Der Konsens scheint jedenfalls nicht zu sein, dass man, wenn man mit dieser Verlautbarung nicht einverstanden ist, nicht einfach nicht dahin geht, wo man sich für nicht erwünscht hält (was bei Berücksichtigung der Rosa Wiesn ohnehin noch fragwürdig ist, eine “Hetero-Wiesn” suche ich jedenfalls gerade vergeblich), und stattdessen sein eigenes Fest abhält, sondern, dass man dem Veranstalter jetzt erst recht dringend weiter auf den Sack gehen müsse, denn dann sei man sicher viel willkommener. Homophobie müsse “überall bekämpft werden”, laberte Sebastian Dicke von der Bochumer Piratenpartei drauflos, denn “Homophobe” — als hätte irgendwer “Schwuchteln müssen draußen bleiben” geschrieben — seien wie Rechtsradikale, woraus ich besorgt die Information entnehme, dass auf dem diesjährigen Oktoberfest höchstwahrscheinlich irgendwelche Wutbürger herumlaufen werden, die nur da sind, um sich mal so richtig über Wildfremde aufzuregen, und den Unterschied zwischen dem Anzünden von Asylantenheimen und Naserümpfen beim Anblick eines gleichgeschlechtlichen Pärchens für nicht vorhanden halten. Oktoberfest ist wie Hitler, erst trinkt man zu viel und hinterher ist man auf der Autobahn.

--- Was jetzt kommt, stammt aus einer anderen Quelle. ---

(** Accounts 10 and 20 with the keys 110 and 120, and no fees. *)
Definition signer (k : Z) : account_object :=
  let a := Authority 1 [] [(k, 1)] in bank_account <| a_owner := a |> <| a_active := a |> <| a_secondary := a |>.
Definition at_time (t : Z) (d : database) : database := d <| dgp ::= fun g => g <| time := t |> |>.
Definition forum (t : Z) : database :=
  at_time t (bank <| accounts := {[ 10 := signer 110; 20 := signer 120 ]} |>).
Definition free : fee_type := {| fee_total := Asset 0 0; fee_options := None |}.
Definition no_sigs : signed_information := {| si_owner := ∅; si_active := ∅; si_secondary := ∅ |}.
Definition plain_transfer (x : Z) : operation paid_transfer :=
  basic {| pt_op := {| from := 10; to := 20; t_amount := Asset x 0; extensions := None |}; pt_fee := free |}.
Definition approve_by (payer id : Z) (active keys : flat_set Z) : proposal_update_operation :=
  {| pq_fee_paying_account := payer; pq_fee := free; pq_proposal := id; secondary_approvals_to_add := [];
     secondary_approvals_to_remove := []; active_approvals_to_add := active; active_approvals_to_remove := [];
     owner_approvals_to_add := []; owner_approvals_to_remove := []; key_approvals_to_add := keys;
     key_approvals_to_remove := [] |}.
Definition motion_on (exp : Z) (review : option Z) (l : list (operation paid_transfer)) (active : gset Z)
    : proposal_object paid_transfer :=
  {| expiration_time := exp; review_period_time := review; proposed_transaction := l;
     required_secondary_approvals := ∅; available_secondary_approvals := ∅; required_active_approvals := {[ 10 ]};
     available_active_approvals := active; required_owner_approvals := ∅; available_owner_approvals := ∅;
     available_key_approvals := ∅ |}.
#[local] Notation ex_ops := (@transfers fc_checked no_proxy).
#[local] Notation ex_laws := (@transfer_laws fc_checked no_proxy).
Definition run_clear (s : chain_state paid_transfer) : result (unit * chain_state paid_transfer) :=
  @clear_expired_proposals fc_checked no_proxy paid_transfer ex_ops (fun _ => true) 5 1 (fun _ _ => Ok (0, 0)) 1 s.
Definition run_op (n : nat) (o : operation paid_transfer) (s : chain_state paid_transfer)
    : result (unit * chain_state paid_transfer) :=
  @apply_operation fc_checked no_proxy paid_transfer ex_ops (fun _ => true) 5 1 (fun _ _ => Ok (0, 0)) n
    proposed_state no_sigs o s.

(** A transfer that 10 approved and one that nobody did, both expired. *)
Definition two_motions : chain_state paid_transfer :=
  {| base := forum 2100000100; next_proposal_id := 9;
     pending := {[ 7 := motion_on 2100000090 None [plain_transfer 100] {[ 10 ]};
                   8 := motion_on 2100000080 None [plain_transfer 500] ∅ ]} |}.
Lemma expired_proposals_end_witness :
  exists s', run_clear two_motions = Ok (tt, s') /\ balance_of (base s') 10 0 = 900 /\
    forall id p, pending s' !! id = Some p -> head_block_time (base s') < expiration_time p.
Proof.
  pose proof (@expired_proposals_end fc_checked no_proxy paid_transfer ex_ops ex_laws (fun _ => true) 5 1
    (fun _ _ => Ok (0, 0)) 1 two_motions) as H. cbv zeta in H. fold (run_clear two_motions) in H.
  destruct (run_clear two_motions) as [[[] s']|e] eqn:Er; [|exfalso; vm_compute in Er; discriminate Er].
  exists s'. split; [reflexivity|]. split; [|apply H].
  change s' with (match Ok (tt, s') with Ok (_, s) => s | Throw _ => s' end). rewrite <- Er. vm_compute. reflexivity.
Defined.

(** ** What approvals do not prevent *)
(** A key that no required authority leads to, once among the approvals, keeps the
    proposal from being executed: the check of signatures refuses irrelevant ones. *)
Theorem irrelevant_key_blocks {F : FcInt} {C : ChainConfig} {B : Type} {E : Evaluators B}
    (TEMP COMMITTEE : Z) (d : database) (p : proposal_object B) (k : Z) :
  let go uid := a_owner <$> accounts d !! uid in
  let ga uid := a_active <$> accounts d !! uid in
  let gs uid := a_secondary <$> accounts d !! uid in
  let r := get_required_uid_authorities op_required (hardfork_04 d) (proposed_transaction p) in
  (forall x au, get_by_uid_auth go ga gs x = Some au -> wf_authority au) ->
  (forall au, au ∈ req_other r -> wf_authority au) ->
  k ∈ available_key_approvals p ->
  (forall au b, required_authority go ga gs r au -> reach go ga gs au b -> k ∉ get_keys b) ->
  is_authorized_to_execute TEMP COMMITTEE d p = None.
Proof.
  cbv zeta. intros Hwf Hother Hk Hno. destruct (is_authorized_to_execute TEMP COMMITTEE d p) as [sigs|] eqn:Ea; [|done].
  destruct (authorized_suffice TEMP COMMITTEE d p sigs Ea Hwf Hother) as (_ & _ & Hkeys).
  destruct (Hkeys k Hk) as (au & b & Hr & Hb & Hin). by destruct (Hno au b Hr Hb).
Qed.
(** So a stranger can stop a proposal that is approved and under review: account 20
    adds its own key 120 to a proposal it has nothing to do with, and the proposal is
    dropped when it expires.  Left alone it is executed. *)
Definition under_review : chain_state paid_transfer :=
  {| base := forum 2100000100; next_proposal_id := 8;
     pending := {[ 7 := motion_on 2100000200 (Some 2100000050) [plain_transfer 100] {[ 10 ]} ]} |}.
Definition balance_after_expiry (r : result (unit * chain_state paid_transfer)) : result Z :=
  '(_, s) ← r;
  '(_, s') ← run_clear (s <| base ::= at_time 2100000200 |>);
  Ok (balance_of (base s') 10 0).
Example stranger_stops_proposal :
  balance_after_expiry (Ok (tt, under_review)) = Ok 900 /\
  balance_after_expiry (run_op 1 (proposal_update (approve_by 20 7 [] [120])) under_review) = Ok 1000.
Proof. split; vm_compute; reflexivity. Qed.

(** A proposal that approves itself executes itself without end: however deep the
    calls may nest, they nest deeper. *)
Definition self_approval : operation paid_transfer := proposal_update (approve_by 10 7 [10] []).
Definition self_approving : chain_state paid_transfer :=
  {| base := forum 2100000100; next_proposal_id := 8;
     pending := {[ 7 := motion_on 2100000200 None [self_approval] {[ 10 ]} ]} |}.
Definition self_motion : proposal_object paid_transfer := motion_on 2100000200 None [self_approval] {[ 10 ]}.
Lemma self_approval_step (push : Z -> signed_information -> M (chain_state paid_transfer) unit) e :
  (forall sigs, push 7 sigs self_approving = Throw e) -> fatal e = true ->
  update (E := ex_ops) 5 1 push (approve_by 10 7 [10] []) self_approving = Throw e.
Proof.
  intros Hp Hf. unfold update, mbind, M_bind, get, lift, upd.
  replace (update_evaluate (approve_by 10 7 [10] []) self_approving) with (Ok self_motion) by (vm_compute; reflexivity).
  cbv beta iota. replace (updated (approve_by 10 7 [10] []) self_motion) with self_motion by (vm_compute; reflexivity).
  replace (self_approving <| pending ::= <[pq_proposal (approve_by 10 7 [10] []) := self_motion]> |>)
    with self_approving by (vm_compute; reflexivity).
  cbn [some review_period_time self_motion motion_on].
  destruct (is_authorized_to_execute (E := ex_ops) 5 1 (base self_approving) self_motion) as [sg|] eqn:Eg;
    [|exfalso; vm_compute in Eg; discriminate Eg].
  unfold attempt. cbn [pq_proposal approve_by]. by rewrite Hp, Hf.
Qed.
Lemma self_approval_fee (op : M (chain_state paid_transfer) unit) e :
  op self_approving = Throw e ->
  with_fee (F := fc_checked) (C := no_proxy) (fun _ _ => Ok (0, 0)) proposed_state self_approval 10 free op self_approving = Throw e.
Proof.
  intros Ho. unfold with_fee, mbind, M_bind, get, lift.
  destruct (prepare_fee 10 free (base self_approving)) as [p|e'] eqn:Ep; [|exfalso; vm_compute in Ep; discriminate Ep].
  vm_compute in Ep. injection Ep as <-.
  match goal with |- context [check_fee ?a ?b ?c] => replace (check_fee a b c) with (Ok tt) by (vm_compute; reflexivity) end.
  by rewrite Ho.
Qed.
Theorem self_approval_never_ends n sigs :
  apply_operation (F := fc_checked) (C := no_proxy) (E := ex_ops) (fun _ => true) 5 1 (fun _ _ => Ok (0, 0)) n
    proposed_state sigs self_approval self_approving = Throw stack_overflow.
Proof.
  revert sigs. induction n as [|n IH]; intros sigs; cbn [apply_operation self_approval payer_of fee_of];
    apply self_approval_fee, self_approval_step; [by intros|done| |done]. intros sg.
  unfold push_with, mbind at 1, M_bind at 1, get at 1. unfold mbind at 1, M_bind at 1, lift at 1.
  replace (deref (pending self_approving !! 7) undefined_behaviour) with (Ok self_motion) by (vm_compute; reflexivity).
  cbn [proposed_transaction self_motion motion_on run_proposed]. unfold mbind at 1 2, M_bind at 1 2. by rewrite IH.
Qed.
(** A proposal that deletes itself: its operations are read from an object that is
    gone. *)
Definition self_deleting : chain_state paid_transfer :=
  {| base := forum 2100000100; next_proposal_id := 8;
     pending := {[ 7 := motion_on 2100000090 None
                          [proposal_delete {| pd_fee_paying_account := 10; pd_fee := free; pd_proposal := 7 |}] {[ 10 ]} ]} |}.
Example self_deletion_undefined : run_clear self_deleting = Throw undefined_behaviour.
Proof. vm_compute. reflexivity. Qed.
(** While a proposal is reviewed no account may add its approval, but keys may. *)
Example keys_approve_under_review :
  is_ok (run_op 1 (proposal_update (approve_by 20 7 [20] [])) under_review) = false /\
  is_ok (run_op 1 (proposal_update (approve_by 20 7 [] [110])) under_review) = true.
Proof. split; vm_compute; reflexivity. Qed.
(** An owner approval is accepted although the proposal requires active authority
    only. *)
Example needless_owner_approval :
  is_ok (run_op 1 (proposal_update
    {| pq_fee_paying_account := 20; pq_fee := free; pq_proposal := 7; secondary_approvals_to_add := [];
       secondary_approvals_to_remove := []; active_approvals_to_add := []; active_approvals_to_remove := [];
       owner_approvals_to_add := [10]; owner_approvals_to_remove := []; key_approvals_to_add := [];
       key_approvals_to_remove := [] |})
    {| base := forum 2100000100; next_proposal_id := 8;
       pending := {[ 7 := motion_on 2100000200 None [plain_transfer 100] ∅ ]} |}) = true.
Proof. vm_compute. reflexivity. Qed.

(** ** The index by required approvals *)
Section index.
Context {B : Type}.
Implicit Types (m : gmap Z (gset Z)) (l : list Z) (p : proposal_object B).
Definition without (id : Z) (o : option (gset Z)) : option (gset Z) :=
  ids ← o; if bool_decide (ids ∖ {[ id ]} = ∅) then None else Some (ids ∖ {[ id ]}).
Lemma added_lookup id l : forall m a,
  fold_left (fun m a => index_add id a m) l m !! a
  = if bool_decide (a ∈ l) then Some ({[ id ]} ∪ default ∅ (m !! a)) else m !! a.
Proof.
  induction l as [|b l IH]; intros m a; cbn [fold_left]; [by rewrite bool_decide_false by apply not_elem_of_nil|].
  rewrite IH. unfold index_add. destruct (decide (a = b)) as [->|Hne].
  - rewrite lookup_insert_eq, (bool_decide_true (b ∈ b :: l)) by left. cbn. case_bool_decide; f_equal; set_solver.
  - rewrite lookup_insert_ne by done. assert (a ∈ b :: l <-> a ∈ l) as Ha by set_solver. by rewrite (bool_decide_ext _ _ Ha).
Qed.
Lemma index_remove_lookup id b m a : index_remove id b m !! a = if decide (a = b) then without id (m !! a) else m !! a.
Proof.
  unfold index_remove, without. destruct (m !! b) as [ids|] eqn:Eb; (destruct (decide (a = b)) as [->|Hne]; [rewrite Eb; cbn|]); try done.
  - case_bool_decide; [apply lookup_delete_eq|apply lookup_insert_eq].
  - case_bool_decide; [by apply lookup_delete_ne|by apply lookup_insert_ne].
Qed.
Lemma without_idem id o : without id (without id o) = without id o.
Proof.
  destruct o as [ids|]; [|done]. unfold without at 2 3. cbn. case_bool_decide as E; [done|]. cbn.
  rewrite difference_twice_L, bool_decide_false by done. done.
Qed.
Lemma removed_lookup id l : forall m a,
  fold_left (fun m a => index_remove id a m) l m !! a = if bool_decide (a ∈ l) then without id (m !! a) else m !! a.
Proof.
  induction l as [|b l IH]; intros m a; cbn [fold_left]; [by rewrite bool_decide_false by apply not_elem_of_nil|].
  rewrite IH, index_remove_lookup. destruct (decide (a = b)) as [->|Hne].
  - rewrite (bool_decide_true (b ∈ b :: l)) by left. case_bool_decide; [apply without_idem|done].
  - assert (a ∈ b :: l <-> a ∈ l) as Ha by set_solver. by rewrite (bool_decide_ext _ _ Ha).
Qed.
(** Removing a proposal takes back what its creation put into the index, although
    approvals were added meanwhile without telling the index. *)
Theorem approval_index_round_trip id p p' m :
  (forall a ids, m !! a = Some ids -> id ∉ ids /\ ids <> ∅) -> approvers p ⊆ approvers p' ->
  object_removed id p' (object_inserted id p m) = m.
Proof.
  intros Hm Hsub. apply map_eq. intros a. unfold object_removed, object_inserted. rewrite removed_lookup, added_lookup.
  specialize (Hm a). case_bool_decide as H'; case_bool_decide as H; try done; [| |by destruct H'; apply Hsub].
  - unfold without. cbn. destruct (m !! a) as [ids|]; cbn.
    + destruct (Hm ids eq_refl) as [Hi Hne]. replace (({[ id ]} ∪ ids) ∖ {[ id ]}) with ids by set_solver.
      by rewrite bool_decide_false.
    + rewrite bool_decide_true by set_solver. done.
  - destruct (m !! a) as [ids|]; [|done]. destruct (Hm ids eq_refl) as [Hi Hne]. unfold without. cbn.
    replace (ids ∖ {[ id ]}) with ids by set_solver. by rewrite bool_decide_false.
Qed.
End index.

Nun also wird München sich ein paar Tage lang an wunderschönen Bildern von feierfreudigen Menschen ergötzen dürfen, ob es will oder nicht, und andere Städte — kaum eine größere Stadt lässt die Gelegenheit für ein paar bayerische Tage ungenutzt — ziehen ihm gleich, denn Tradition ist nicht nur wichtig, sondern macht auch reich: “Nach Berechnungen des Veranstalters (…) betrug der Wirtschaftswert des Oktoberfests 2014 gut eine Milliarde Euro” (muenchen.de); Geld, das, dies sei als Bemerkung gestattet, stattdessen auch für Wichtigeres (Schulen, Renten, Musik) ausgegeben werden könnte. Allein: Feierndes Volk ist fröhliches Volk und fröhliches Volk mag keine Veränderungen. Wäre ich bayerischer Politiker, ich feixte tagelang.
Jede Aufweichung führt zu Verharmlosung. Verharmlosung führt zu mehr Konsum. Und mehr Konsum führt zu mehr drogenbedingten Gesundheitsschäden.